Pakistan Prime Minister Imran Khan, who is known for his resilient opposition to ruling governments of the country along with being more of a celebrity sports figure, came into power in 2018 with what is believed as an extended support and facilitation of the countrys powerful military establishment.
But with 2022 marking four years to his ruling as the country’s Prime Minister, Khan is faced with a major political challenge as over two-dozen of his party members and allies have parted ways and have vowed to support the opposition parties during the upcoming no-confidence motion against Khan in the National Assembly of Pakistan.
The politics in Pakistan has taken an ugly turn for Khan as power game and political maneuvering by opposition alliance has already started to show visible signs, sending shockwaves to the Prime Minister’s seat.
As many as 24 disgruntled MNAs (Member National Assembly) from Khan’s political party, the Pakistan Tehreek-e-Insaf (PTI), came out in the open and expressed their support to the no-confidence motion against Khan.
The breakaway MNAs took refuge at the Sindh House in Islamabad, after expressing concerns over their security and safety, if they stayed in the Parliament lodges.
It has been reported that there are many more allies and PTI members, who will be surfacing in the coming days, and the number could go above 40.
It has also been revealed by a PTI member that at least three federal ministers had also quit the PTI and would join the opposition alliance to oust Prime Minister Khan.
The chaotic political situation, which has led to massive deterioration within the ruling party of Khan, is believed to have happened because the primary and strongest support of the Prime Minister has parted ways, leaving Khan to fight the political battle on his own.
The military establishment, which was believed to be the driving force behind the government of Imran Khan, seems to have pulled back its support, maintaining that the army would retain the neutral ground in the current political situation unfolding in the country.
“PTI’s troubles stem from its incompetent advisers and assistants,” said Raja Riaz, one of the separated members of PT.

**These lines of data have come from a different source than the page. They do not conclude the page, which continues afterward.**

(** The row groups of the split of the task; all of them if the task has no split. *)
Definition split_groups : option (list nat) :=
  if negb (task_start request =? 0) || negb (task_length request =? 0)
  then Some (filter_row_groups_by_byte_range pm (task_start request) (task_length request))
  else None.

(** A row satisfies a predicate, if there is one. *)
Definition matches (p : option BoundPredicate) (row : Struct) : Prop :=
  match p with Some p => eval_row p row = Ok true | None => True end.

(** The statistics and the page index of the file describe its rows. *)
Definition page_index_described (p : BoundPredicate) : Prop :=
  match file_column_index pm, file_offset_index pm with
  | Some ci, Some oi => Forall2 (index_described m schema p) (zip (zip ci oi) (row_groups pm)) groups
  | _, _ => True
  end.
Definition file_described (is_group : nat -> bool) (p : option BoundPredicate) : Prop :=
  match p with
  | None => True
  | Some p =>
      not_free p = true /\ well_formed p = true
      /\ is_ok (RowFilter.row_filter_of is_group m p) = true
      /\ Forall2 (group_described m schema p) (row_groups pm) groups
      /\ page_index_described p
  end.
(* ===== verification/LiteralEq.v ===== *)
(** * Equality of literals, tuples and types

    The derived [PartialEq] of [Literal] and [Struct], by which partitions are told apart,
    with its theory, and that of types and fields, by which schemas are. *)

From S2P Require Import Prelude Utf8 Values Concrete.

(** ** Equality of partition tuples *)

Section equality.
Context {V : ValueLib}.

Definition option_eqb {A} (f : A -> A -> bool) (a b : option A) : bool :=
  match a, b with Some a, Some b => f a b | None, None => true | _, _ => false end.

Fixpoint literal_eqb (a b : Literal) : bool :=
  let values :=
    fix values (xs ys : list (option Literal)) : bool :=
      match xs, ys with
      | [], [] => true
      | x :: xs, y :: ys =>
          match x, y with Some x, Some y => literal_eqb x y | None, None => true | _, _ => false end
          && values xs ys
      | _, _ => false
      end in
  match a, b with
  | LPrimitive x, LPrimitive y => lit_eqb x y
  | LStruct xs, LStruct ys => values xs ys
  | LList xs, LList ys => values xs ys
  | LMap xs, LMap ys =>
      (fix pairs (xs ys : list (Literal * option Literal)) : bool :=
         match xs, ys with
         | [], [] => true
         | (k, x) :: xs, (l, y) :: ys =>
             literal_eqb k l
             && match x, y with Some x, Some y => literal_eqb x y | None, None => true | _, _ => false end
             && pairs xs ys
         | _, _ => false
         end) xs ys
  | _, _ => false
  end.

Fixpoint list_eqb {A} (f : A -> A -> bool) (xs ys : list A) : bool :=
  match xs, ys with
  | [], [] => true
  | x :: xs, y :: ys => f x y && list_eqb f xs ys
  | _, _ => false
  end.
Definition struct_eqb (a b : Struct) : bool := list_eqb (option_eqb literal_eqb) a b.

(** [Map::insert]: the value of a key that is there is replaced. *)
Fixpoint map_insert (pairs : list (Literal * option Literal)) (key : Literal) (value : option Literal) :
    list (Literal * option Literal) :=
  match pairs with
  | [] => [(key, value)]
  | (k, v) :: pairs =>
      if literal_eqb k key then (k, value) :: pairs else (k, v) :: map_insert pairs key value
  end.

End equality.

(** ** Equality of types and fields (spec/datatypes.rs) *)

Section types.
Context {V : ValueLib}.

Fixpoint ty_eqb (a b : Ty) : bool :=
  let field_eqb (f g : NestedField) : bool :=
    match f, g with
    | mkNestedField i n r t d iw ww, mkNestedField i' n' r' t' d' iw' ww' =>
        (i =? i') && bool_decide (n = n') && eqb r r' && ty_eqb t t' && bool_decide (d = d')
        && option_eqb literal_eqb iw iw' && option_eqb literal_eqb ww ww'
    end in
  match a, b with
  | TPrimitive p, TPrimitive q => bool_decide (p = q)
  | TStruct fs, TStruct gs =>
      (fix fields (fs gs : list NestedField) : bool :=
         match fs, gs with
         | [], [] => true
         | f :: fs, g :: gs => field_eqb f g && fields fs gs
         | _, _ => false
         end) fs gs
  | TList f, TList g => field_eqb f g
  | TMap k v, TMap k' v' => field_eqb k k' && field_eqb v v'
  | _, _ => false
  end.
(** [StructType] compares its fields. *)
Definition struct_type_eqb (a b : list NestedField) : bool := ty_eqb (TStruct a) (TStruct b).

End types.

(** ** Theory: equality of literals and tuples is an equivalence *)

(** The list cases of [literal_eqb] are [list_eqb]. *)
Section literal_equality.
Context {V : ValueLib}.

Definition pair_eqb {A B} (f : A -> A -> bool) (g : B -> B -> bool) (x y : A * B) : bool :=
  f x.1 y.1 && g x.2 y.2.

Definition literal_eqb_body (a b : Literal) : bool :=
  match a, b with
  | LPrimitive x, LPrimitive y => lit_eqb x y
  | LStruct xs, LStruct ys | LList xs, LList ys => list_eqb (option_eqb literal_eqb) xs ys
  | LMap xs, LMap ys => list_eqb (pair_eqb literal_eqb (option_eqb literal_eqb)) xs ys
  | _, _ => false
  end.

Lemma literal_eqb_unfold a b : literal_eqb a b = literal_eqb_body a b.
Proof.
  destruct a as [x|xs|xs|xs], b as [y|ys|ys|ys]; try done; cbn [literal_eqb literal_eqb_body].
  - revert ys; induction xs as [|x xs IH]; intros [|y ys]; try done. cbn. by rewrite IH.
  - revert ys; induction xs as [|x xs IH]; intros [|y ys]; try done. cbn. by rewrite IH.
  - revert ys; induction xs as [|[k x] xs IH]; intros [|[l y] ys]; try done. cbn.
    unfold pair_eqb at 1. cbn. by rewrite IH.
Qed.

Lemma Literal_nested_ind (P : Literal -> Prop) :
  (forall l, P (LPrimitive l)) ->
  (forall fields, Forall (fun o => forall x, o = Some x -> P x) fields -> P (LStruct fields)) ->
  (forall elems, Forall (fun o => forall x, o = Some x -> P x) elems -> P (LList elems)) ->
  (forall entries, Forall (fun e => P e.1 /\ forall x, e.2 = Some x -> P x) entries ->
     P (LMap entries)) ->
  forall a, P a.
Proof.
  intros Hp Hs Hl Hm. fix IH 1. intros [l|fields|elems|entries].
  - apply Hp.
  - apply Hs. induction fields as [|o fields IHf]; constructor; [|exact IHf].
    destruct o; [|discriminate]. intros x [= <-]. apply IH.
  - apply Hl. induction elems as [|o elems IHf]; constructor; [|exact IHf].
    destruct o; [|discriminate]. intros x [= <-]. apply IH.
  - apply Hm. induction entries as [|[k o] entries IHf]; constructor; [|exact IHf].
    split; [apply IH|]. cbn. destruct o; [|discriminate]. intros x [= <-]. apply IH.
Qed.

(** What an equality test needs at [a] to be part of an equivalence. *)
Record eqb_at {A} (f : A -> A -> bool) (a : A) : Prop := {
  at_refl : f a a = true;
  at_sym b : f a b = true -> f b a = true;
  at_trans b c : f a b = true -> f b c = true -> f a c = true;
}.

Lemma option_eqb_at {A} (f : A -> A -> bool) o :
  (forall x, o = Some x -> eqb_at f x) -> eqb_at (option_eqb f) o.
Proof.
  destruct o as [x|]; intros H.
  - specialize (H x eq_refl). split; [apply H|intros [y|]; [apply H|done]|].
    intros [y|] [z|]; try done. apply H.
  - split; [done|by intros []|by intros [] []].
Qed.

Lemma pair_eqb_at {A B} (f : A -> A -> bool) (g : B -> B -> bool) x :
  eqb_at f x.1 -> eqb_at g x.2 -> eqb_at (pair_eqb f g) x.
Proof.
  intros Hf Hg. split; unfold pair_eqb.
  - by rewrite (at_refl _ _ Hf), (at_refl _ _ Hg).
  - intros y [H1%(at_sym _ _ Hf) H2%(at_sym _ _ Hg)]%andb_true_iff. by rewrite H1, H2.
  - intros y z [H1 H2]%andb_true_iff [H3 H4]%andb_true_iff.
    by rewrite (at_trans _ _ Hf _ _ H1 H3), (at_trans _ _ Hg _ _ H2 H4).
Qed.

Lemma list_eqb_at {A} (f : A -> A -> bool) l : Forall (eqb_at f) l -> eqb_at (list_eqb f) l.
Proof.
  induction 1 as [|x l Hx _ IH]; [by split; [done|intros []|intros [] []]|]. split; cbn.
  - by rewrite (at_refl _ _ Hx), (at_refl _ _ IH).
  - intros [|y ys]; [done|]. cbn.
    intros [H1%(at_sym _ _ Hx) H2%(at_sym _ _ IH)]%andb_true_iff. by rewrite H1, H2.
  - intros [|y ys] [|z zs]; try done. cbn. intros [H1 H2]%andb_true_iff [H3 H4]%andb_true_iff.
    by rewrite (at_trans _ _ Hx _ _ H1 H3), (at_trans _ _ IH _ _ H2 H4).
Qed.

Context {L : ValueLibLaws V}.

Lemma OrderedFloat_eq_at w a : eqb_at (OrderedFloat_eq w) a.
Proof.
  split; [|intros b|intros b c]; rewrite !OrderedFloat_eq_ok;
    destruct (float_is_nan w a); try (destruct (float_is_nan w b)); try (destruct (float_is_nan w c));
    cbn; rewrite ?Z.eqb_eq; try done; congruence.
Qed.

Lemma lit_eqb_at l : eqb_at lit_eqb l.
Proof.
  pose proof (OrderedFloat_eq_at 32) as H32. pose proof (OrderedFloat_eq_at 64) as H64.
  split; [|intros b|intros b c]; destruct l; try (destruct b; try done); try (destruct c; try done);
    cbn [lit_eqb]; rewrite ?Z.eqb_eq, ?bool_decide_eq_true, ?eqb_true_iff;
    try congruence; first [apply H32|apply H64].
Qed.

Lemma literal_eqb_at a : eqb_at literal_eqb a.
Proof.
  assert (Hext : forall (f : Literal -> Literal -> bool) a,
    (forall x y, f x y = literal_eqb x y) -> eqb_at f a -> eqb_at literal_eqb a).
  { intros f x Hf [H1 H2 H3]. split; intros *; rewrite <- !Hf; auto. apply H3. }
  assert (Hopt : forall o, (forall x, o = Some x -> eqb_at literal_eqb x) ->
    eqb_at (option_eqb literal_eqb) o) by (intros; by apply option_eqb_at).
  induction a as [l|fields IH|elems IH|entries IH] using Literal_nested_ind;
    apply (Hext literal_eqb_body); try (intros; symmetry; apply literal_eqb_unfold).
  - destruct (lit_eqb_at l) as [H1 H2 H3]. split; [done|intros []; cbn; auto; done|].
    intros [] []; try done. apply H3.
  - destruct (list_eqb_at (option_eqb literal_eqb) fields) as [H1 H2 H3].
    { eapply Forall_impl; [exact IH|]. auto. }
    split; [done|intros []; cbn; auto; done|]. intros [] []; try done. apply H3.
  - destruct (list_eqb_at (option_eqb literal_eqb) elems) as [H1 H2 H3].
    { eapply Forall_impl; [exact IH|]. auto. }
    split; [done|intros []; cbn; auto; done|]. intros [] []; try done. apply H3.
  - destruct (list_eqb_at (pair_eqb literal_eqb (option_eqb literal_eqb)) entries) as [H1 H2 H3].
    { eapply Forall_impl; [exact IH|]. intros e [? ?]. apply pair_eqb_at; auto. }
    split; [done|intros []; cbn; auto; done|]. intros [] []; try done. apply H3.
Qed.

Lemma struct_eqb_at s : eqb_at struct_eqb s.
Proof.
  apply list_eqb_at, Forall_forall. intros o _. apply option_eqb_at. intros. apply literal_eqb_at.
Qed.
Lemma struct_eqb_nil s : struct_eqb s [] = bool_decide (s = []).
Proof. by destruct s. Qed.
End literal_equality.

With the military establishment showing no signs of any support to Khan, the political revolt within PTI has raised uncertainty over Khan’s premiership as he is currently sitting with a lead of only five votes from the National Assembly as the country’s Prime Minister.
Demands of Khan’s resignation are also heating up the political unrest in the capital. PTI’s Ramesh Kumar revealed that 33 members of the assembly, including three federal ministers, had left the ruling party and the Prime Minister should immediately resign.
“The government has lost is opportunity to restore normalcy. Governments do not stage rallies they hold negotiations. The government should have resolved the matter through political talks this is not a Hitler regime,” said PTI MNA, Rana Muhammad Qasim Noon.
On the other hand, government ministers are accusing their detached party members of coercion and bribery, echoing what Khan claimed recently that opposition leaders were sitting in the Sindh house with heaps of money to purchase loyalties of treasury lawmakers.
The country’s political crisis has also started to affect the economic condition of Pakistan as financial markets are reacting negatively to the prevailing uncertainty.
Pakistan’s deteriorating political situation, which is hinting towards another ousting of a sitting Prime Minister, has rang alarm bells in all quarters.
Experts say that Pakistan’s current economic crisis, if coupled with the current political crisis, may create many doubts among the global financial bodies like the International Monetary Fund (IMF) and may have devastating outcomes for the country’s future.